Among the entries below, find the line with "E4)) as Hc4.", then quote it and each following line up to and including the line with "rewrite Hr, Hib.", and nothing else.

#### DATASET EXTRACT

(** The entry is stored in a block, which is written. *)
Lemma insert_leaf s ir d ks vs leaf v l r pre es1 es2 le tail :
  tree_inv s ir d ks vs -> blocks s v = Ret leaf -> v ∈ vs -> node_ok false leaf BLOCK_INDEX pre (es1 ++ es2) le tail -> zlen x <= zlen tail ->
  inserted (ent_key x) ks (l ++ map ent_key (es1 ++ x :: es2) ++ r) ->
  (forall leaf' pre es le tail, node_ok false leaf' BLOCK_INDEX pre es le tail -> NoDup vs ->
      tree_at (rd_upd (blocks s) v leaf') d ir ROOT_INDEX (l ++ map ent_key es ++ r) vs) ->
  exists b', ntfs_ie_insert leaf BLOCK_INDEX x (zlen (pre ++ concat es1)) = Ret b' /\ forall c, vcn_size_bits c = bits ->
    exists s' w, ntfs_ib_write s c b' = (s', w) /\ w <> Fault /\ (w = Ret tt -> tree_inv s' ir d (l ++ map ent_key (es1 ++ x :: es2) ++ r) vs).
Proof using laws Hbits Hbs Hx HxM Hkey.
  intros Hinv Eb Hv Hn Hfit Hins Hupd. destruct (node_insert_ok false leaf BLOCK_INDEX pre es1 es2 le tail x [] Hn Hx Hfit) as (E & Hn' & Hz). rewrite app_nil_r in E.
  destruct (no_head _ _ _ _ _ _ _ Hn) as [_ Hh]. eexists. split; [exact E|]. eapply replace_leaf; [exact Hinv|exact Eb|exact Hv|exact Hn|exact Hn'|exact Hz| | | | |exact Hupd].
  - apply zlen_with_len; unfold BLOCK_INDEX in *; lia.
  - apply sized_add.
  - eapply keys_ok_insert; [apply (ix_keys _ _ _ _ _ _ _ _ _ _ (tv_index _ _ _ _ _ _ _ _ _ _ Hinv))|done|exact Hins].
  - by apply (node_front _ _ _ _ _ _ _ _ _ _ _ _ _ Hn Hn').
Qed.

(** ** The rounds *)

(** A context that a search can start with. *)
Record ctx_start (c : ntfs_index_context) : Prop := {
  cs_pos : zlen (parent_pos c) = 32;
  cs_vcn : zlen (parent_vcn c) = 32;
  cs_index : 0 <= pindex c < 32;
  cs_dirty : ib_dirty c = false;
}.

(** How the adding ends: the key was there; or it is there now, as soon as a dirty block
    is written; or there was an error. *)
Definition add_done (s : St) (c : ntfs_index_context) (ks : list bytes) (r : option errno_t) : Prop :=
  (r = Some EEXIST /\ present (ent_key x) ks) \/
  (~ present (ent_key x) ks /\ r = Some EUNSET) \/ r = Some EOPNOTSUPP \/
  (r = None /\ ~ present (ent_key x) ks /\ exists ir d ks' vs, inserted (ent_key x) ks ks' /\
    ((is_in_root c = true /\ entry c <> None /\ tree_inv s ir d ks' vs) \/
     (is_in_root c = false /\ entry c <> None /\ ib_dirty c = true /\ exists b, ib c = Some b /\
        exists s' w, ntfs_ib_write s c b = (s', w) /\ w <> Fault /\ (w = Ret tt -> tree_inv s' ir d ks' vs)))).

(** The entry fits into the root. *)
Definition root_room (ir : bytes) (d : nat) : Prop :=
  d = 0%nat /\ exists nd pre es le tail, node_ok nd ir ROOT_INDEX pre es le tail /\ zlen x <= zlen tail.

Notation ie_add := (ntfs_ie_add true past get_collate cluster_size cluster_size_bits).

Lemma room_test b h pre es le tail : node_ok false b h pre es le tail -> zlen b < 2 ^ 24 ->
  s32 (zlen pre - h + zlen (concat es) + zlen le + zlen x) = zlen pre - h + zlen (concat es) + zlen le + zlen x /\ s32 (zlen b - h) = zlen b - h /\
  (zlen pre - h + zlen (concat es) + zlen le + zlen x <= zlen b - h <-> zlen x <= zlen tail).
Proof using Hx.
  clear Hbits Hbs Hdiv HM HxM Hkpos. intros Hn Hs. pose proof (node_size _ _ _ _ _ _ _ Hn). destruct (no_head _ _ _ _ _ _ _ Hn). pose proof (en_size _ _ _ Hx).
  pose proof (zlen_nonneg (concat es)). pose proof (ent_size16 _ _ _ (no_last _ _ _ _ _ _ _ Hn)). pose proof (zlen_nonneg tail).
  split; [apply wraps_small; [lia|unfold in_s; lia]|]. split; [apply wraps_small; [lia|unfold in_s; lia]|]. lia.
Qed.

########
#### DATASET EXTRACT

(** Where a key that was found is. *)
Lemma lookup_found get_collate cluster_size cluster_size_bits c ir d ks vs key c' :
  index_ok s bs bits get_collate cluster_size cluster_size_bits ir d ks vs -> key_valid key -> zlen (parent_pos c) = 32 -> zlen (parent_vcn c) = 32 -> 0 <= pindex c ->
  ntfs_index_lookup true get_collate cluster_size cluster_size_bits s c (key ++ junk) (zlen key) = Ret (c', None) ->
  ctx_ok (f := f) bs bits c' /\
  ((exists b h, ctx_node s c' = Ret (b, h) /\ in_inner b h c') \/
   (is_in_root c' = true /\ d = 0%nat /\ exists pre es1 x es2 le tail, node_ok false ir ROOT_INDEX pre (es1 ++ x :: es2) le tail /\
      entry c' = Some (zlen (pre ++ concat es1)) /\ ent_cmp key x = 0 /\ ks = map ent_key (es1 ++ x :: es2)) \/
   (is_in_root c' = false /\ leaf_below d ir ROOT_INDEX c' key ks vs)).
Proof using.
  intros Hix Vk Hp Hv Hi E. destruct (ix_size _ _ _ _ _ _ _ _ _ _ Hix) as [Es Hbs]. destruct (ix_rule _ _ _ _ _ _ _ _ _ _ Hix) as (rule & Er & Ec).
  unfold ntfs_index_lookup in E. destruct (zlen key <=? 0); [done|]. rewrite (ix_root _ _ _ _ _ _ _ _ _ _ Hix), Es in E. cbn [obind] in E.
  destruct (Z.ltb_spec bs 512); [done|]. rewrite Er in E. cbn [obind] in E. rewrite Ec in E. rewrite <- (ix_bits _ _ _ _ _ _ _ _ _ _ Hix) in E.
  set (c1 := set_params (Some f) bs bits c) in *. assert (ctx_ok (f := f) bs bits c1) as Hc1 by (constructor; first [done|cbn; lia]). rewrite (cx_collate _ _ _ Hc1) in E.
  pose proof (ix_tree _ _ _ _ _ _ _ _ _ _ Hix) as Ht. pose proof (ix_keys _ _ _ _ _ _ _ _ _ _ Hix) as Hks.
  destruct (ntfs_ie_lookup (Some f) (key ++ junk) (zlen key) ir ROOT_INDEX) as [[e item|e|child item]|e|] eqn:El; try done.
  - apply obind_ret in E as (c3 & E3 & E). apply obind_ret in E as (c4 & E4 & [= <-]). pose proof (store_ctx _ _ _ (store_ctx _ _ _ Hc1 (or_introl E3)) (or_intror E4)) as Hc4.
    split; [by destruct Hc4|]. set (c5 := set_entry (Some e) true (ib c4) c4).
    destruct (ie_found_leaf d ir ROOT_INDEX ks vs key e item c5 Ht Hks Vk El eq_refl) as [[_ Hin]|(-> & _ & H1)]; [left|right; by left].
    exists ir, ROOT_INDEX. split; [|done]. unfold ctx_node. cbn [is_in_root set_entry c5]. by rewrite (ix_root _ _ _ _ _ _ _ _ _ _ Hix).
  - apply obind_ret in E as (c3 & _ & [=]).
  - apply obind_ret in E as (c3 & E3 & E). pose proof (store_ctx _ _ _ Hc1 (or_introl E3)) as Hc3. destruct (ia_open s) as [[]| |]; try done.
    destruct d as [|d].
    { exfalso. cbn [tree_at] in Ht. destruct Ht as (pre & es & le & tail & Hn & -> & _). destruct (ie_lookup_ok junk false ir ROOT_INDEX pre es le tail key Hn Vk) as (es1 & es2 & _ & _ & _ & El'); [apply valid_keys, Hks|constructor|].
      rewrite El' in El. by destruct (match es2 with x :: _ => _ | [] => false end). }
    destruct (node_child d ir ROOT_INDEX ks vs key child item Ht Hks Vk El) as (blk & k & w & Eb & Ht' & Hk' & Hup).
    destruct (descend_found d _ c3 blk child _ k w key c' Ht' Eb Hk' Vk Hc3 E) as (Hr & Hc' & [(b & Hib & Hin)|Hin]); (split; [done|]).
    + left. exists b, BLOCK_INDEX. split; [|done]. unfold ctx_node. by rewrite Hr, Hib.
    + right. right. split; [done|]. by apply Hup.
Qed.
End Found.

########

RESULT OF THIS EXERCISE >>
  - apply obind_ret in E as (c3 & E3 & E). apply obind_ret in E as (c4 & E4 & [= <-]). pose proof (store_ctx _ _ _ (store_ctx _ _ _ Hc1 (or_introl E3)) (or_intror E4)) as Hc4.
    split; [by destruct Hc4|]. set (c5 := set_entry (Some e) true (ib c4) c4).
    destruct (ie_found_leaf d ir ROOT_INDEX ks vs key e item c5 Ht Hks Vk El eq_refl) as [[_ Hin]|(-> & _ & H1)]; [left|right; by left].
    exists ir, ROOT_INDEX. split; [|done]. unfold ctx_node. cbn [is_in_root set_entry c5]. by rewrite (ix_root _ _ _ _ _ _ _ _ _ _ Hix).
  - apply obind_ret in E as (c3 & _ & [=]).
  - apply obind_ret in E as (c3 & E3 & E). pose proof (store_ctx _ _ _ Hc1 (or_introl E3)) as Hc3. destruct (ia_open s) as [[]| |]; try done.
    destruct d as [|d].
    { exfalso. cbn [tree_at] in Ht. destruct Ht as (pre & es & le & tail & Hn & -> & _). destruct (ie_lookup_ok junk false ir ROOT_INDEX pre es le tail key Hn Vk) as (es1 & es2 & _ & _ & _ & El'); [apply valid_keys, Hks|constructor|].
      rewrite El' in El. by destruct (match es2 with x :: _ => _ | [] => false end). }
    destruct (node_child d ir ROOT_INDEX ks vs key child item Ht Hks Vk El) as (blk & k & w & Eb & Ht' & Hk' & Hup).
    destruct (descend_found d _ c3 blk child _ k w key c' Ht' Eb Hk' Vk Hc3 E) as (Hr & Hc' & [(b & Hib & Hin)|Hin]); (split; [done|]).
    + left. exists b, BLOCK_INDEX. split; [|done]. unfold ctx_node. by rewrite Hr, Hib.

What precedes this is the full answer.